Kobayashi creates works that are inspired from things that are invisible to the eye, time and history, family and memory, and the traces of place. In 2014 she was nominated for the 27th Mishima Yukio Award and the 151st Akutagawa Award for her novel, Madame Curie to choshoku wo (Breakfast with Madame Curie), published by Sueisha. In parallel, she has presented installation works both in Japan and overseas, which enable viewers to re-experience various scenes in which the elements of fiction and documentary from her writings drift back and forth between personal narrative and social reality.
Her other publications include the collection of short stories She Looks into the Mirror (Shueisha), the nonfictional work Shin’ai naru Kitty tachi e (Your Dear Kitty) inspired by the diaries of Anne Frank and based on the diary of Kobayashi father, the graphic novel Hikari no kodomo 1.2 LUMINOUS (Children of Light: Luminous) which traces the history of the atom and of radiation, and a book of her recent texts, drawings, and comics, Wasurerarenai Mono (I Can’t Forget) (Seidosha).

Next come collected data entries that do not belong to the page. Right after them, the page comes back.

#[export] Instance driver_contract_laws : ContractLaws driver_contract.
Proof.
  split.
  - apply dmono_preorder.
  - done.
  - cbn. intros d d' w w' Hw Hm Hw' Hq. rewrite callbacks_app, Hw, Hw'; [done| |done]. by apply (dm_queue _ _ Hm).
Qed.

Section DriverSections.
Context (env : Env).
Abbreviation section_ok := (section_ok driver_contract env).
Abbreviation wp := (wp env).
Abbreviation anyd := always.
Abbreviation dsafe := (tsafe driver_contract env).

(** Sending to a process that is there. *)
Lemma wp_send to m h d (K : Prop) (Q : option error → Driver → list Event → list DriverGo → Prop) :
  to ≠ None → (∀ err, Q err d [EvSend to m] []) → wp (send to m) h d K Q.
Proof. destruct to; [|done]. intros _ HQ. apply HQ. Qed.

(** Symbolic execution of a section that may send. *)
Ltac dwp_step :=
  lazymatch goal with
  | |- Threads.wp _ (send _ _) _ _ _ _ => apply wp_send; [|intros]
  | _ => wp_step
  end.

(** The obligations of a section that has been executed. *)
Ltac owe d :=
  destruct d; unfold owes, driver_contract, go_ok, stopped, aborted, disconnected, Equal in *; cbn in *;
  repeat match goal with
  | H : bool_decide _ = true |- _ => apply bool_decide_eq_true in H
  | H : bool_decide _ = false |- _ => apply bool_decide_eq_false in H
  | H : negb _ = true |- _ => apply negb_true_iff in H
  | H : negb _ = false |- _ => apply negb_false_iff in H
  | H : _ || _ = false |- _ => apply orb_false_iff in H as [? ?]
  | H : _ && _ = true |- _ => apply andb_true_iff in H as [? ?]
  | H : _ && _ = false |- _ => apply andb_false_iff in H as [?|?]
  | H : _ || _ = true |- _ => apply orb_true_iff in H as [?|?]
  | H : dinv _ |- _ => destruct H; cbn in *
  end; simplify_eq/=.
Lemma quiet_prune_loop (s : EtcdScheduler T) ms : quiet (prune_loop s ms).
Proof.
  induction ms as [|k ms IH]; simpl; [apply quiet_ret|]. case_match; [done|].
  apply quiet_bind; [auto with quiet|]. intros [e|]; [done|apply quiet_ret].
Qed.

Lemma keeps_Prune : keepsT Prune.
Proof.
  unfold Prune. apply keeps_bind; [auto with keeps|]. intros s. case_bool_decide; [|apply keeps_ret].
  apply keeps_bind; [apply keeps_lift; auto with quiet|]. intros [m [e|]]; cbn [snd fst]; [apply keeps_ret|].
  apply keeps_bind; [apply keeps_lift, quiet_ask|]. intros order.
  apply keeps_bind; [apply keeps_lift, quiet_prune_loop|]. intros _. apply keeps_ret.
Qed.

Lemma keeps_shouldLaunch : keepsT (shouldLaunch cfg).
Proof. pose proof keeps_note_livelock. unfold shouldLaunch. keeps_crit. Qed.
End Sections.
#[export] Hint Resolve keeps_QueueLaunchAttempt keeps_PumpTheBrakes keeps_RunningCopy
  keeps_call_shutdown keeps_ReconcileTasks keeps_isInSync keeps_list_previous
  keeps_Disconnected keeps_Prune : keeps.

(** ** Reseeding *)

Section Reseed.
Context {T : Type} `{HT : OfferStore T}.
Context (cfg : SchedulerConfig) (env : Env) (Hclock : clock_advances env).
Implicit Types s : EtcdScheduler T.

Lemma next_backoff_pos b : (1 ≤ b)%Z → (1 ≤ next_backoff b)%Z.
Proof. unfold next_backoff. rewrite Z.shiftl_mul_pow2 by lia. lia. Qed.

(** The waiting loop ends within its fuel: each turn takes a second or more. *)
Lemma reseed_wait_ends fuel id node before b h :
  (1 ≤ b)%Z → (reseedTimeout cfg - (env_clock env h - before) < Z.of_nat fuel * second)%Z →
  (reseed_wait cfg (S fuel) id node before b env h).1 ≠ None.
Proof.
  revert b h. induction fuel as [|fuel IH]; intros b h Hb Hf; cbn [reseed_wait]; rewrite bind_run; cbn [fst snd Now ask].
  - rewrite app_nil_r. rewrite (bool_decide_eq_false_2 (_ < _)%Z) by lia. done.
  - rewrite app_nil_r. case_bool_decide as Ht; [|done]. cbn [negb]. rewrite bind_run.
    destruct ((HealthCheck {[id := node]} env h).1) as [e|]; [|done].
    rewrite bind_run. cbn [fst snd Sleep act]. apply IH; [by apply next_backoff_pos|].
    set (w := (HealthCheck {[id := node]} env h).2).
    pose proof (Hclock h (w ++ [EvSleep (b * second)])) as Hc. rewrite app_assoc in Hc.
    rewrite slept_app in Hc. pose proof (slept_nonneg w). simpl in Hc.
    assert (second ≤ b * second)%Z by (unfold second; lia). unfold second in *. lia.
Qed.

Lemma reseedNode_ends s id h : is_Some (running s !! id) → (reseedNode cfg s id env h).1 ≠ None.
Proof.
  intros [node Hn]. unfold reseedNode. rewrite Hn. run_bind. rewrite bind_run.
  cbn [fst snd Now ask]. rewrite app_nil_r. unfold reseed_fuel.
  rewrite (Nat.add_comm _ 2). apply reseed_wait_ends; [lia|].
  destruct (decide (0 ≤ reseedTimeout cfg)%Z).
  - rewrite Nat2Z.inj_succ, Z2Nat.id by (apply Z.div_pos; unfold second; lia).
    pose proof (Z.mul_div_le (reseedTimeout cfg) second ltac:(unfold second; lia)).
    pose proof (Z.mod_pos_bound (reseedTimeout cfg) second ltac:(unfold second; lia)).
    pose proof (Z.div_mod (reseedTimeout cfg) second ltac:(unfold second; lia)). lia.
  - assert (0 ≤ Z.of_nat (S (Z.to_nat (reseedTimeout cfg / second))) * second)%Z
      by (unfold second; lia). lia.
Qed.

Lemma reseed_loop_ends s cs seed ks h :
  Forall (λ c, is_Some (running s !! NINode c)) cs → (reseed_loop cfg s cs seed ks env h).1 ≠ None.
Proof.
  revert seed ks h. induction cs as [|c cs IH]; intros seed ks h Hcs; [done|].
  apply Forall_cons in Hcs as [Hc Hcs]. cbn [reseed_loop]. case_bool_decide; cbn [negb]; [|by apply IH].
  run_bind. pose proof (reseedNode_ends s (NINode c) h Hc) as Hn.
  destruct ((reseedNode cfg s (NINode c) env h).1) as [[|]|]; [by apply IH|by apply IH|done].
Qed.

Kobayashi’s recent exhibition include, “Roppongi Crossing 2016: My Body, Your Voice,” Mori Art Museum, Tokyo (2016); “Living Locally –Reconsidering Critical Regionalism,” ARTS MAEBASHI (2015), “Your Dear Kitty, the book of Memories,” collaboration with The Future, Lloyd Hotel and JCC, Amsterdam (2015); “The Radiants,” Bortolami Gallery, New York (2015), and “She Looks into the Mirror,” GALLERY 360°, Tokyo (2014).